Jamie Gilardi is the Executive Director of the World Parrot Trust. He wrote an excellent article, Sprouting for Parrots, in the November 2012 issue of PsittaScene Magazine. This is a wonderful magazine about parrot conservation work published by the World Parrot Trust. More information on the Trust can be found at www.parrots.org. Below is a synopsis of the Sprouting Seeds article.

The Author recommends raw, organic beans, seeds and lentils from a health food store or co-op, purchased in bulk. Dry beans in plastic bags from the grocery store are not recommended. Avoid “treated” (i.e. roasted or otherwise cooked or processed) seeds and beans, as they are more difficult to or simply will not sprout. Look for “raw” “untreated” organic oats, rice, grains/cereal grains, peas, beans, lentils and other legume (pea) groups. Avoid seeds or beans that appear broken or in bits, as these are less likely to sprout.

Soaking and rinsing starts the germination process and encourages healthy growth. Fill an 8oz glass jar 1/4 full of seed. Each jar will hold only one type of seed. Fill the jar with water and swirl to wash. Discard the water and repeat. Rinsing them well increases the quality and longevity of the sprouts. When seeds are clean, fill the jar 3/4 full with water, and let them soak overnight. Some beans will soak up a lot of water and swell, while most seeds will not. Filling the jars 1/4 full of seeds allows them room to expand during soaking and sprouting.

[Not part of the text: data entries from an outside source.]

Lemma rsi_signal_fields (self : SignalEngine) (indicators : frame) (symbol : string)
  (r : list signal) (sg : signal) :
  _detect_rsi_signals self indicators symbol = Some r -> In sg r ->
  sg.1.1.1 = symbol /\ In (signal_name sg) emitted_names
  /\ sg.2 = score_of (signal_name sg).
Proof.
  unfold _detect_rsi_signals.
  destruct (indicators !! "RSI") as [rsi |]; [| intros [= <-] []].
  destruct (length rsi <? 3)%nat; [intros [= <-] [] |].
  destruct (neg1 rsi) as [x |]; bind_step; [| discriminate].
  destruct (fgt x (Some 70%Q)).
  - intros [= <-] [<- | []]. unfold signal_name, emitted_names. simpl. tauto.
  - destruct (flt x (Some 30%Q)); intros [= <-] H; [| destruct H].
    destruct H as [<- | []]. unfold signal_name, emitted_names. simpl. tauto.
Qed.

(** The evaluation of the example frames. *)
Lemma demo_run :
  run_all_strategies default_engine demo_data demo_indicators "000001"
  = Some [("000001", "ma5_bottom_turn", 5, 0.6%Q); ("000001", "rsi_overbought", 5, 0.7%Q)].
Proof.
  vm_compute. reflexivity.
Qed.

(** The example frames are aligned. *)
Lemma demo_aligned : aligned demo_data demo_indicators.
Proof.
  solve_aligned.
Qed.
(** * LiteGraph: the graph model, the execution-order resolver, the scheduler
      and the 3-parameter shader composer

    A shallow embedding of [src/core/graph.js], [src/shader_lib/piece/3param_func.js]
    and [src/shader_nodes/3param_node.js].

    Conventions of the embedding.
    - A node is a JS object shared between [_nodes], [_nodes_by_id] and the
      ordered list: the graph holds object identities ([ref]) and the node
      objects live in a store [heap], so that a write through one alias is
      seen through every other.
    - JS objects used as dictionaries under numeric keys (node ids, link
      ids) are finite maps; the one that is enumerated ([M] in
      [computeExecutionOrder]) is a property list in enumeration order. The
      registries of global inputs and outputs are keyed by arbitrary names,
      which may meet the names inherited from [Object.prototype]: they are
      objects with a prototype chain, in a store of their own.
    - Ids and counters are JS numbers holding integers: [Z]. The fixed-step
      clock is a sum of doubles: binary64 floats. The readings of the
      millisecond clock are integers, and their products with 0.001 are kept
      exact.
    - Code that can throw returns a [result]. *)

From Stdlib Require Import ZArith QArith String.
From Stdlib Require Import PrimFloat.
From stdpp Require Import base gmap sets list strings functions relations pretty sorting.
Close Scope Q_scope.
#[global] Set Warnings "-clear-no-such-hyp".
#[global] Set Warnings "-inexact-float".

(** ** JS values *)

Inductive value :=
| VUndefined
| VNull
| VBool (b : bool)
| VNum (z : Z)
| VStr (s : string).

(** A JS number produced by integer arithmetic on a dictionary entry that may
    be missing: [undefined - 1] is [NaN], and [NaN == 0] is false. *)
Inductive jsnum :=
| Num (z : Z)
| NaN.

Definition jsnum_dec1 (o : option jsnum) : jsnum :=
  match o with
  | Some (Num z) => Num (z - 1)
  | Some NaN => NaN
  | None => NaN
  end.

Definition jsnum_is_zero (n : jsnum) : bool :=
  match n with
  | Num z => (z =? 0)%Z
  | NaN => false
  end.

(** ** Objects with a prototype chain

    The part of the object model of JS that a dictionary keyed by arbitrary
    names depends on: own properties, the prototype chain, and the accessor
    [__proto__] of [Object.prototype]. The file is not in strict mode. *)

Module JS.
Abbreviation loc := nat.

(** What a property holds: a primitive, or a reference to an object. *)
Inductive jsval :=
| Prim (v : value)
| Obj (l : loc).

Record object := mkObject {
  props : gmap string jsval;         (* the own properties *)
  proto : option loc                 (* [[Prototype]], [None] for null *)
}.

Abbreviation store := (gmap loc object).

(** [if(v)] *)
Definition truthy (v : jsval) : bool :=
  match v with
  | Prim VUndefined | Prim VNull => false
  | Prim (VBool b) => b
  | Prim (VNum z) => negb (z =? 0)%Z
  | Prim (VStr s) => negb (String.eqb s "")
  | Obj _ => true
  end.

(** The built-in objects that a property read can reach from a plain object
    or from a primitive. *)
Definition Object_prototype : loc := 0.
Definition Function_prototype : loc := 1.
Definition String_prototype : loc := 2.
Definition Number_prototype : loc := 3.
Definition Boolean_prototype : loc := 4.

(** The data properties of [Object.prototype] in ECMAScript, Annex B
    included; each holds a function. Its one accessor, [__proto__], is
    handled by [find_property]. *)
Definition Object_prototype_functions : list string :=
  ["constructor"; "hasOwnProperty"; "isPrototypeOf"; "propertyIsEnumerable";
   "toLocaleString"; "toString"; "valueOf"; "__defineGetter__";
   "__defineSetter__"; "__lookupGetter__"; "__lookupSetter__"].

Definition first_function : loc := 5.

The next day, begin rinsing your seeds. Pour out the water left over after their overnight soak, rinse once more, drain, and leave them on your counter. Rinse and drain them twice daily. Some seeds will sprout very quickly, in as little as 24 hours. Others may take several days. Sometimes, you will encounter a seed that does not sprout at all. If this happens, avoid that type of seed or find a different source to try next time. The Author keeps the jars at room temperature and feeds sprouts from the jars. No refrigeration to extend the life of the sprouts should be used for safety reasons.

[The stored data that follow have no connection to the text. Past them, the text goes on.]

Lemma pairsum_ext (F G : Z -> Z -> Z) (P T : list Z) :
  (forall p t, p ∈ P -> t ∈ T -> F p t = G p t) -> pairsum F P T = pairsum G P T.
Proof.
  revert T. induction P as [|p P IH]; intros [|t T] H; try done.
  rewrite !pairsum_cons, H, IH; [done| |apply list_elem_of_here..].
  intros p' t' Hp Ht. apply H; by apply list_elem_of_further.
Qed.

Lemma pairsum_add (F G : Z -> Z -> Z) (P T : list Z) :
  pairsum (fun p t => F p t + G p t) P T = pairsum F P T + pairsum G P T.
Proof.
  revert T. induction P as [|p P IH]; intros [|t T]; try done.
  rewrite !pairsum_cons, IH. lia.
Qed.

Lemma pairsum_sub (F G : Z -> Z -> Z) (P T : list Z) :
  pairsum (fun p t => F p t - G p t) P T = pairsum F P T - pairsum G P T.
Proof.
  revert T. induction P as [|p P IH]; intros [|t T]; try done.
  rewrite !pairsum_cons, IH. lia.
Qed.

Lemma pairsum_sumZ (F : Z -> Z -> Z -> Z) (P T : list Z) (k : nat) :
  sumZ (fun c => pairsum (F c) P T) k = pairsum (fun p t => sumZ (fun c => F c p t) k) P T.
Proof.
  induction k as [|k IH]; [|rewrite sumZ_S, IH, <- pairsum_add;
                            apply pairsum_ext; intros; by rewrite sumZ_S].
  change (sumZ _ 0) with 0. revert T. induction P as [|p P IHP]; intros [|t T]; try done.
  rewrite pairsum_cons, <- IHP. reflexivity.
Qed.

Lemma pairsum_ones (P T : list Z) :
  length P = length T -> pairsum (fun _ _ => 1) P T = Z.of_nat (length P).
Proof.
  revert T. induction P as [|p P IH]; intros [|t T] Hlen; try done.
  injection Hlen as Hlen. rewrite pairsum_cons, IH, length_cons by done. lia.
Qed.

Lemma count_pairsum (f g : Z -> bool) (P T : list Z) :
  count (mask_mul (f <$> P) (g <$> T)) = pairsum (fun p t => Z.b2z (f p && g t)) P T.
Proof.
  revert T. induction P as [|p P IH]; intros [|t T]; try done.
  rewrite pairsum_cons, <- IH. reflexivity.
Qed.

Lemma count_pairsum_r (g : Z -> bool) (P T : list Z) :
  length P = length T -> count (g <$> T) = pairsum (fun _ t => Z.b2z (g t)) P T.
Proof.
  revert T. induction P as [|p P IH]; intros [|t T] Hlen; try done.
  injection Hlen as Hlen. rewrite pairsum_cons, fmap_cons, count_cons, IH by done. done.
Qed.

Lemma count_zip_pairsum (f : Z -> Z -> bool) (P T : list Z) :
  count (zip_with f P T) = pairsum (fun p t => Z.b2z (f p t)) P T.
Proof.
  revert T. induction P as [|p P IH]; intros [|t T]; try done.
  rewrite pairsum_cons, <- IH. reflexivity.
Qed.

If your bird ignores the sprouts, continue to offer them and they will eventually become interested, especially if they see you eating or “pretending” to eat them and making a big fuss about it. The Author also suggests increasing palatability for stubborn birds by adding a small amount of coconut or red palm oil to the sprouts. Sprouted sunflower seeds may be more easily accepted. Red beans can also be a favorite.

The changes that a seed undergoes from the dry “dormant” phase to the moist, living “sprouted” phase can help to add substantial quality nutrition to a bird’s diet, especially for birds who are difficult to convert to pellets, or simply those who enjoy variety. We hope this handout gives you the tools you need to try this fun, interactive and nutritious treat at home. Enjoy and good luck!